As an example, I have programmed a listing with Livewire that includes pagination. When the page is loaded for the first time, the first page is of course always displayed. If you then click on the link for another page (e.g. page 2 of the listing), the error message appears that the page has expired. If I then click OK on the message box, the page reloads and page 1 is displayed again. If I then click on the link again for another page (e.g. page 2 of the listing again), the error message appears again and if I click on OK again, everything reloads again and you are back on page 1, etc.

Maybe there is something wrong with the deployment hash, but then the question arises why the problem only occurs when a user has been logged on to the website for a few hours. The user session itself does not seem to have expired, because in web pages of my project that do not use Livewire, the user login is still recognised and processed by Laravel without any problems.

Snapey's avatar

The user session itself does not seem to have expired, because in web pages of my project that do not use Livewire, the user login is still recognised and processed by Laravel without any problems.

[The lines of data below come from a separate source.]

Definition wrapInSPNEGO (ntlmMsg : bytes) : bytes :=
  let negState := asn1Wrap 0xa0 (map byte_of_Z [0x0a; 0x01; 0x01]) in
  let supportedMech := asn1Wrap 0xa1 (asn1Wrap 0x06 ntlmOID) in
  let responseToken := asn1Wrap 0xa2 (asn1Wrap 0x04 ntlmMsg) in
  let content := negState ++ supportedMech ++ responseToken in
  asn1Wrap 0xa1 (asn1Wrap 0x30 content).

Definition buildSPNEGOAccept : bytes :=
  asn1Wrap 0xa1 (asn1Wrap 0x30 (asn1Wrap 0xa0 (map byte_of_Z [0x0a; 0x01; 0x00]))).

(** The first suffix that starts with the signature, [for i := 0; i < len(blob)-8; i++]. *)
Fixpoint find_signature (blob : bytes) : option bytes :=
  if len blob <=? 8 then None
  else if has_prefix ntlmSignature blob then Some blob
  else match blob with
       | [] => None
       | _ :: blob => find_signature blob
       end.

Definition extractNTLMFromSPNEGO (blob : bytes) : option bytes :=
  if len blob <? 10 then None else find_signature blob.

(** [blob[lo:hi]], up to the capacity. *)
Definition reslice (blob tail : bytes) (lo hi : Z) : outcome bytes :=
  match slice (blob ++ tail) lo hi with Some b => Ok b | None => Panic end.

Definition read_le (blob tail : bytes) (lo hi : Z) : outcome Z :=
  match reslice blob tail lo hi with Ok b => Ok (le_get b) | Panic => Panic end.

(** The common body of [extractUsername], [extractDomain],
    [extractNTResponse] and [extractEncryptedSessionKey]: a 16-bit length, a
    32-bit offset, and the bytes they designate. *)
Definition extract_field (minLen lenAt offAt : Z) (blob tail : bytes) : outcome (option bytes) :=
  if len blob <? minLen then Ok None
  else
    match read_le blob tail lenAt (lenAt + 2), read_le blob tail offAt (offAt + 4) with
    | Ok fieldLen, Ok fieldOffset =>
      if (fieldLen =? 0) || (len blob <? fieldOffset + fieldLen) then Ok None
      else match reslice blob tail fieldOffset (u32 (fieldOffset + fieldLen)) with
           | Ok b => Ok (Some b)
           | Panic => Panic
           end
    | _, _ => Panic
    end.
(* ===== verification/Absfs.v ===== *)
(** * The file system interface and the run-time environment

    The package [absfs] is not part of the repository: the file systems and
    files behind its interfaces are parameters.  [World] is their state
    together with the clock, the random source and the order in which Go maps
    are iterated; each operation takes and returns it.  An optional operation
    is an interface the code asks for with a type assertion: [None] means the
    value does not implement it. *)

From stdpp Require Import base numbers list relations.
From S2P Require Import Prelude Errors.

Open Scope Z_scope.

Record FileInfo := mkFileInfo {
  fi_Name : gostring;
  fi_Size : Z;        (* int64 *)
  fi_Mode : Z;        (* uint32 *)
  fi_ModTime : Z;
  fi_IsDir : bool;
}.

(** The flags of package [os] (Linux values). *)
Definition O_RDONLY : Z := 0x0.
Definition O_RDWR : Z := 0x2.
Definition O_CREATE : Z := 0x40.
Definition O_TRUNC : Z := 0x200.

Class Absfs := {
  World : Type;
  FS : Type;
  File : Type;
  DirEntry : Type;
  (** absfs.FileSystem *)
  fs_Stat : FS → gostring → World → (FileInfo + error) * World;
  fs_OpenFile : FS → gostring → Z → Z → World → (File + error) * World;
  fs_Mkdir : FS → gostring → Z → World → option error * World;
  fs_Remove : FS → gostring → World → option error * World;
  fs_Rename : FS → option (gostring → gostring → World → option error * World);
  (** absfs.File *)
  f_Stat : File → World → (FileInfo + error) * World;
  f_Read : File → Z → World → (bytes * option error) * World;
  f_Write : File → bytes → World → (Z * option error) * World;
  f_Close : File → World → option error * World;
  f_ReadDir : File → Z → World → (list DirEntry * option error) * World;
  f_Seek : File → option (Z → Z → World → (Z * option error) * World);
  f_Sync : File → option (World → option error * World);
  f_Truncate : File → option (Z → World → option error * World);
  f_Chtimes : File → option (Z → Z → World → option error * World);
  f_Chmod : File → option (Z → World → option error * World);
  de_Info : DirEntry → World → (FileInfo + error) * World;
  (** run time *)
  w_now : World → Z * World;
  w_rand : nat → World → option bytes * World;
  w_order : ∀ {A}, World → list A → list A;
}.

(** What the code relies on: [Read] fills at most its buffer, sizes are
    [int64], [rand.Read] fills its buffer, and iterating a map visits each
    entry once. *)
Class AbsfsLaws `{Absfs} : Prop := {
  f_Read_fits : ∀ f n w, len ((f_Read f n w).1.1) ≤ Z.max 0 n;
  w_rand_fills : ∀ n w b, (w_rand n w).1 = Some b → length b = n;
  w_order_perm : ∀ A w (l : list A), w_order w l ≡ₚ l;
}.

(** ** Effects that leave the file system's contents alone

    [ro_step] is one call that reads or that opens without creating or
    truncating; [ro] is any sequence of them. *)
Section read_only.
Context `{Absfs}.

Inductive ro_step : World → World → Prop :=
| ro_Stat fs p w : ro_step w (fs_Stat fs p w).2
| ro_OpenFile fs p flag perm w :
    has_flag flag O_CREATE = false → has_flag flag O_TRUNC = false →
    ro_step w (fs_OpenFile fs p flag perm w).2
| ro_f_Stat f w : ro_step w (f_Stat f w).2
| ro_f_Read f n w : ro_step w (f_Read f n w).2
| ro_f_Close f w : ro_step w (f_Close f w).2
| ro_f_ReadDir f n w : ro_step w (f_ReadDir f n w).2
| ro_f_Seek f seek off whence w : f_Seek f = Some seek → ro_step w (seek off whence w).2
| ro_de_Info d w : ro_step w (de_Info d w).2
| ro_now w : ro_step w (w_now w).2
| ro_rand n w : ro_step w (w_rand n w).2.

Definition ro : relation World := rtc ro_step.
End read_only.
#[export] Hint Constructors ro_step : smb.

(** ** A small in-memory instance, for the witnesses

    One directory of named byte strings; file handles are names. *)
Record mem_world := mkMem { mw_files : list (gostring * bytes); mw_clock : Z }.

Definition mem_lookup (p : gostring) (w : mem_world) : option bytes :=
  (list_find (λ x, x.1 = p) (mw_files w)) ≫= λ x, Some x.2.2.

Definition mem_info (p : gostring) (w : mem_world) : FileInfo + error :=
  if bool_decide (p = [Byte.x2f]) then inl (mkFileInfo p 0 0 0 true)
  else match mem_lookup p w with
       | Some b => inl (mkFileInfo p (len b) 0x1a4 0 false)
       | None => inr (Sentinel ErrNotExist)
       end.

Definition mem_remove (p : gostring) (w : mem_world) : mem_world :=
  mkMem (filter (λ x, x.1 ≠ p) (mw_files w)) (mw_clock w).

Definition mem_write (p : gostring) (b : bytes) (w : mem_world) : mem_world :=
  mkMem ((p, b) :: filter (λ x, x.1 ≠ p) (mw_files w)) (mw_clock w).

Definition mem_open (p : gostring) (flag : Z) (w : mem_world) : (gostring + error) * mem_world :=
  match mem_lookup p w with
  | Some b => (inl p, if has_flag flag O_TRUNC then mem_write p [] w else w)
  | None =>
    if bool_decide (p = [Byte.x2f]) then (inl p, w)
    else if has_flag flag O_CREATE then (inl p, mem_write p [] w) else (inr (Sentinel ErrNotExist), w)
  end.

Definition mem_absfs : Absfs := {|
  World := mem_world; FS := unit; File := gostring; DirEntry := gostring;
  fs_Stat _ p w := (mem_info p w, w);
  fs_OpenFile _ p flag _ w := mem_open p flag w;
  fs_Mkdir _ p _ w := (Some (Sentinel ErrPermission), w);
  fs_Remove _ p w := (None, mem_remove p w);
  fs_Rename _ := Some (λ p q w, (None, mem_write q (default [] (mem_lookup p w)) (mem_remove p w)));
  f_Stat f w := (mem_info f w, w);
  f_Read f n w := ((take (Z.to_nat n) (default [] (mem_lookup f w)), None), w);
  f_Write f b w := ((len b, None), mem_write f b w);
  f_Close _ w := (None, w);
  f_ReadDir _ _ w := (((mw_files w).*1, None), w);
  f_Seek _ := None; f_Sync _ := None; f_Truncate _ := None; f_Chtimes _ := None; f_Chmod _ := None;
  de_Info p w := (mem_info p w, w);
  w_now w := (mw_clock w, mkMem (mw_files w) (mw_clock w + 1));
  w_rand n w := (Some (take n (le_put n (mw_clock w + 7))), w);
  w_order _ _ l := l;
|}.

Lemma mem_absfs_laws : @AbsfsLaws mem_absfs.
Proof.
  split; simpl; intros.
  - unfold len. rewrite length_take. lia.
  - simplify_eq. rewrite length_take, length_le_put. lia.
  - done.
Qed.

The user's session WILL have expired but the remember me option seamlessly logs them back in

NegCon's avatar

That sounds plausible. What I don't understand is why Livewire, at least in my case, doesn't recognise the new user session after reloading the page. The only solution would then be for users to log out and log in again to get around the problem (e.g. by automatically logging them out of Laravel and automatically redirecting them to the login page when Livewire detects the session as expired). But then the whole remember me option doesn't make sense anymore. The only solution I see would be to dramatically extend the user session runtime.

Sorry if I sound a bit silly, I just want to understand how this is handled internally with the user sessions and whether this behaviour is really intended. In any case, I am grateful for the attempts at explanation. :)

Snapey's avatar

@NegCon livewire polling would keep the session going indefinitely, and you would only need to do it about every 10 minutes

1 like
jamesautodude's avatar

I know this is kinda old but just in case someone comes across this to do with the page expired message when you delete sessions or other related issues, you can do this in Livewire 3:

Make sure livewireScripts is called BEFORE the code exactly like below, and put this in your main app layout file:

@livewireScripts
<script>
let isRedirecting = false; // Flag to prevent multiple redirects

Livewire.hook('request', ({ fail }) => {
    fail(({ status, preventDefault }) => {
        if (status === 419) {
            preventDefault(); // Stop Livewire's default behavior
            
            if (!isRedirecting) {
                isRedirecting = true; // Set the flag to true
                window.location.href = '/login'; // Redirect to login route
            }
        }
    });
});
</script>

Seems like this kinda works where it'll redirect back to login and reauth without any popups/messages, then go back to the original page. You'll see some errors recorded in the console, but seems to still do the right thing for now and nobody will see that anyways...

This is especially for wire:poll situations where you kick the user's session while the user is on the page

2 likes
nindo's avatar

Hello, In my case, it was a wrong SESSION_DOMAIN value in .env file. Using the right domain fixed the issue.